TMEM41B is a pan-flavivirus host factor (preprint)

ABSTRACT

SUMMARY Flaviviruses pose a constant threat to human health. These RNA viruses are transmitted by the bite of infected mosquitoes and ticks and regularly cause outbreaks. To identify host factors required for flavivirus infection we performed full-genome loss of function CRISPR-Cas9 screens. Based on these results we focused our efforts on characterizing the roles that TMEM41B and VMP1 play in the virus replication cycle. Our mechanistic studies on TMEM41B revealed that all members of the Flaviviridae family that we tested require TMEM41B. We tested 12 additional virus families and found that SARS-CoV-2 of the Coronaviridae also required TMEM41B for infection.
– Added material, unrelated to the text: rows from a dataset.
(* ===== verification/SynchList.v ===== *)
(** * threads/synchlist.cc, as a client of the kernel

    A [SynchList] protected by lock 0, with [listEmpty] as condition variable
    0.  The threads of the client run given sequences of operations on one
    list.  An item is the value of the pointer, 0 for NULL. *)

From S2P Require Import Prelude NachList Kernel KernelInv KernelSpec KernelMachine KernelLocks KernelClient.

Local Open Scope Z_scope.

Inductive op := OpAppend (item : Z) | OpRemove | OpMapcar.

Inductive place :=
| Start (programs : list (list op))     (**r forks one thread per program *)
| At (ops : list op)                    (**r between two operations *)
| AppendLocked (item : Z) (ops : list op)
| AppendSignalled (ops : list op)
| RemoveTest (ops : list op)            (**r [while (list->IsEmpty())] *)
| MapcarLocked (ops : list op).

(** The list, the items [Remove] returned so far, the items [Mapcar] applied
    its argument to. *)
Record vars := mkVars { items : list Z; removed : list Z; mapped : list Z }.

Definition lock : nat := 0.
Definition listEmpty : nat := 0.

Definition outcome : Type := vars * place * call place Empty_set.

Definition Append_locked (item : Z) (ops : list op) (g : vars) : outcome :=
  (mkVars (items g ++ [item]) (removed g) (mapped g), AppendSignalled ops, CSignal listEmpty lock).

(** The loop of [Remove], and what follows it. *)
Definition Remove_test (ops : list op) (g : vars) : Result outcome :=
  match items g with
  | [] => mret (g, RemoveTest ops, CWait listEmpty lock)
  | item :: rest =>
      ASSERT (bool_decide (item ≠ 0));;
      mret (mkVars rest (removed g ++ [item]) (mapped g), At ops, CRelease lock)
  end.

Definition Mapcar_locked (ops : list op) (g : vars) : outcome :=
  (mkVars (items g) (removed g) (mapped g ++ items g), At ops, CRelease lock).

(** Every operation starts with [lock->Acquire()]. *)
Definition next_op (ops : list op) (g : vars) : outcome :=
  match ops with
  | [] => (g, At [], CReturn)
  | OpAppend item :: ops => (g, AppendLocked item ops, CAcquire lock)
  | OpRemove :: ops => (g, RemoveTest ops, CAcquire lock)
  | OpMapcar :: ops => (g, MapcarLocked ops, CAcquire lock)
  end.

Definition resume_at (pc : place) (g : vars) : Result outcome :=
  match pc with
  | Start [] => mret (g, At [], CReturn)
  | Start (p :: ps) => mret (g, Start ps, CFork (At p))
  | At ops => mret (next_op ops g)
  | AppendLocked item ops => mret (Append_locked item ops g)
  | AppendSignalled ops => mret (g, At ops, CRelease lock)
  | RemoveTest ops => Remove_test ops g
  | MapcarLocked ops => mret (Mapcar_locked ops g)
  end.

#[global] Instance client : Client := {
  local := place;
  globals := vars;
  device := Empty_set;
  client_step _ _ pc g := resume_at pc g;
  device_handler d _ := match d with end;
}.

#[global] Instance client_sane : SaneClient.
Proof.
  intros t now pc g g' pc' s v H. cbn in H.
  destruct pc as [[|? ?]|[|[] ?]|? ?|?|ops|?]; cbn in H; simplify_eq.
  unfold Remove_test in H. by repeat case_match; invert_ok.
Qed.

Definition run_programs (rnd : nat → Z) (useTimer : bool) (programs : list (list op)) (fuel : nat)
  : Result (kernel * option stop) :=
  k ← initial rnd useTimer useTimer 1 1 (mkVars [] [] []) (Start programs);
  mret (run (kstep rnd useTimer) fuel k).

(** ** No item is lost, duplicated or invented *)

Fixpoint appends (ops : list op) : list Z :=
  match ops with
  | [] => []
  | OpAppend item :: ops => item :: appends ops
  | _ :: ops => appends ops
  end.

(** The items a thread at [pc] (and the threads it will fork) will append. *)
Definition to_append (pc : place) : list Z :=
  match pc with
  | Start ps => concat (appends <$> ps)
  | At ops | AppendSignalled ops | RemoveTest ops | MapcarLocked ops => appends ops
  | AppendLocked item ops => item :: appends ops
  end.

(** How often [x] occurs in [l]. *)
Definition occ (x : Z) (l : list Z) : Z := Z.of_nat (length (filter (x =.) l)).

Lemma occ_app x l1 l2 : occ x (l1 ++ l2) = occ x l1 + occ x l2.
Proof. unfold occ. rewrite filter_app, length_app. lia. Qed.

Lemma occ_nil x : occ x [] = 0.
Proof. done. Qed.

Lemma occ_cons x y l : occ x (y :: l) = occ x [y] + occ x l.
Proof. apply (occ_app x [y] l). Qed.

#[local] Hint Rewrite occ_app occ_nil : occ.

Definition conserved (total_items : list Z) (m : gmap nat place) (g : vars) : Prop :=
  ∀ x, occ x (removed g ++ items g) + total (occ x ∘ to_append) m = occ x total_items.

Lemma conserved_move L m g g' t pc pc' :
  conserved L m g → m !! t = Some pc →
  (∀ x, occ x (removed g' ++ items g') + occ x (to_append pc') =
        occ x (removed g ++ items g) + occ x (to_append pc)) →
  conserved L (<[t := pc']> m) g'.
Proof.
  intros HJ Ht E x. rewrite (total_update _ _ _ pc) by done. specialize (HJ x). specialize (E x).
  unfold compose at 2 3. lia.
Qed.

Lemma conserved_return L m g t pc :
  conserved L m g → m !! t = Some pc → to_append pc = [] → conserved L (delete t m) g.
Proof.
  intros HJ Ht E x. rewrite (total_delete _ _ _ pc) by done. specialize (HJ x).
  unfold compose at 2. rewrite E, occ_nil. lia.
Qed.

Lemma conserved_fork L m g t next p ps :
  conserved L m g → m !! t = Some (Start (p :: ps)) → m !! next = None →
  conserved L (<[next := At p]> (<[t := Start ps]> m)) g.
Proof.
  intros HJ Ht Hn x. assert (t ≠ next) by congruence.
  rewrite total_insert_new by (by rewrite lookup_insert_ne).
  rewrite (total_update _ _ _ (Start (p :: ps))) by done. specialize (HJ x).
  assert ((occ x ∘ to_append) (Start (p :: ps)) =
    (occ x ∘ to_append) (At p) + (occ x ∘ to_append) (Start ps)) as E by (apply occ_app).
  rewrite E. lia.
Qed.

Lemma conserved_step L m g t next pc g' pc' c :
  conserved L m g → m !! t = Some pc → m !! next = None → resume_at pc g = Ok (g', pc', c) →
  conserved L (next_live t next pc' c m) g'.
Proof.
  intros HJ Ht Hn E.
  assert (∀ g1 pc1, removed g1 = removed g → items g1 = items g → to_append pc1 = to_append pc →
    conserved L (<[t := pc1]> m) g1) as Hsame.
  { intros g1 pc1 E1 E2 E3. eapply conserved_move; [exact HJ|exact Ht|]. by rewrite E1, E2, E3. }
  destruct pc as [[|p ps]|[|[item| |] ops]|item ops|ops|ops|ops]; cbn in E;
    try (injection E as <- <- <-; cbn [next_live]).
  - by eapply conserved_return.
  - by apply conserved_fork.
  - by eapply conserved_return.
  - by apply Hsame.
  - by apply Hsame.
  - by apply Hsame.
  - eapply conserved_move; [exact HJ|exact Ht|]. intros x. cbn [removed items to_append].
    autorewrite with occ. rewrite (occ_cons x item (appends ops)). lia.
  - by apply Hsame.
  - unfold Remove_test in E. destruct (items g) as [|item rest] eqn:Ei.
    + injection E as <- <- <-. by apply Hsame.
    + apply bind_Ok in E as (_ & _ & E). injection E as <- <- <-.
      eapply conserved_move; [exact HJ|exact Ht|]. intros x. cbn [removed items to_append]. rewrite Ei.
      autorewrite with occ. rewrite (occ_cons x item rest). lia.
  - by apply Hsame.
Qed.

(** C24: under every schedule and for any programs, the items removed so far,
    those on the list and those still to be appended are together exactly the
    items of the programs: [SynchList] loses, duplicates and invents nothing. *)
Theorem SynchList_conserves rnd useTimer programs k0 k x :
  initial rnd useTimer useTimer 1 1 (mkVars [] [] []) (Start programs) = Ok k0 →
  steps (kstep rnd useTimer) k0 k →
  occ x (removed (shared k) ++ items (shared k)) + total (occ x ∘ to_append) (live k) =
  occ x (concat (appends <$> programs)).
Proof.
  intros Hi Hs. revert x. change (conserved (concat (appends <$> programs)) (live k) (shared k)).
  eapply live_invariant; [by intros []| |exact Hi| |exact Hs].
  - intros m g t next now pc g' pc' c HJ Ht Hn E. by eapply conserved_step.
  - intros x. rewrite <- insert_empty, total_insert_new by done. unfold total at 1.
    rewrite map_fold_empty. unfold compose. cbn [to_append removed items app]. rewrite occ_nil. lia.
Qed.

Lemma SynchList_conserves_witness :
  ∃ k0 k : kernel, initial (C := client) (λ _, 150) true true 1 1 (mkVars [] [] [])
      (Start [[OpAppend 4; OpAppend 4]; [OpRemove]]) = Ok k0 ∧
    removed (shared k) = [4] ∧ items (shared k) = [4] ∧
    occ 4 (removed (shared k) ++ items (shared k)) + total (occ 4 ∘ to_append) (live k) = 2.
Proof.
  destruct (initial (C := client) (λ _, 150) true true 1 1 (mkVars [] [] [])
    (Start [[OpAppend 4; OpAppend 4]; [OpRemove]])) as [k0|e] eqn:E; [|exfalso; vm_compute in E; discriminate E].
  exists k0, (run (kstep (λ _, 150) true) 1000 k0).1.
  pose proof (SynchList_conserves (λ _, 150) true _ k0 _ 4 E (run_steps _ 1000 k0)) as H.
  split; [reflexivity|]. split; [injection E as <-; vm_compute; reflexivity|].
  split; [injection E as <-; vm_compute; reflexivity|]. exact H.
Defined.

(** [Remove] on an empty list does not wait for [Append]: the program
    aborts in [Condition::Wait]. *)
Theorem SynchList_Remove_empty_aborts :
  (r ← run_programs (λ _, 150) false [[OpRemove]; [OpAppend 5]] 1000; mret r.2)
  = Ok (Some AssertFailed).
Proof. vm_compute. reflexivity. Qed.

(** ** Its use of the lock *)

(** The places between [lock->Acquire()] and [lock->Release()]. *)
Definition place_holds (pc : place) : gset nat :=
  match pc with
  | AppendLocked _ _ | AppendSignalled _ | RemoveTest _ | MapcarLocked _ => {[lock]}
  | _ => ∅
  end.

Lemma SynchList_holds_call pc g g' pc' c :
  resume_at pc g = Ok (g', pc', c) → lock_call place_holds (place_holds pc) c (place_holds pc').
Proof.
  intros H. destruct pc as [[|p ps]|[|[] ops]|? ?|?|ops|?]; cbn in H;
    try (injection H as <- <- <-; cbn; set_solver).
  unfold Remove_test in H. destruct (items g) as [|item rest]; invert_ok; set_solver.
Qed.

#[global] Instance discipline : LockDiscipline client.
Proof. exists place_holds. intros t now pc g g' pc' c H. by eapply SynchList_holds_call. Defined.

(** A removing thread alone: it fails in [Condition::Wait]. *)
Lemma disciplined_lock_assertions_witness :
  ∃ k : kernel (C := client), kstep (λ _, 150) false k = Err AssertFailed ∧
  ∃ th f fs, threads k !! currentThread k = Some th ∧ stack th = f :: fs ∧
    may_abort f.
Proof.
  destruct (initial (C := client) (λ _, 150) false false 1 1 (mkVars [] [] []) (Start [[OpRemove]]))
    as [k0|e] eqn:E; [|exfalso; vm_compute in E; discriminate E].
  pose (k := (run (kstep (λ _, 150) false) 1000 k0).1).
  assert (kstep (λ _, 150) false k = Err AssertFailed) as Hk
    by (unfold k; injection E as <-; vm_compute; reflexivity).
  exists k. split; [exact Hk|].
  apply (disciplined_lock_assertions (C := client) (λ _, 150) false false 1 1 (mkVars [] [] [])
    (Start [[OpRemove]]) k0 k);
    [intros; lia|reflexivity|exact E|apply run_steps|intros []|exact Hk].
Defined.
Remarkably, single nucleotide polymorphisms (SNPs) present at nearly twenty percent in East Asian populations reduce flavivirus infection. Based on our mechanistic studies we hypothesize that TMEM41B is recruited to flavivirus RNA replication complexes to facilitate membrane curvature, which creates a protected environment for viral genome replication. HIGHLIGHTS TMEM41B and VMP1 are required for both autophagy and flavivirus infection, however, autophagy is not required for flavivirus infection. TMEM41B associates with viral proteins and likely facilitates membrane remodeling to establish viral RNA replication complexes. TMEM41B single nucleotide polymorphisms (SNPs) present at nearly twenty percent in East Asian populations reduce flavivirus infection. TMEM41B-deficient cells display an exaggerated innate immune response upon high multiplicity flavivirus infection.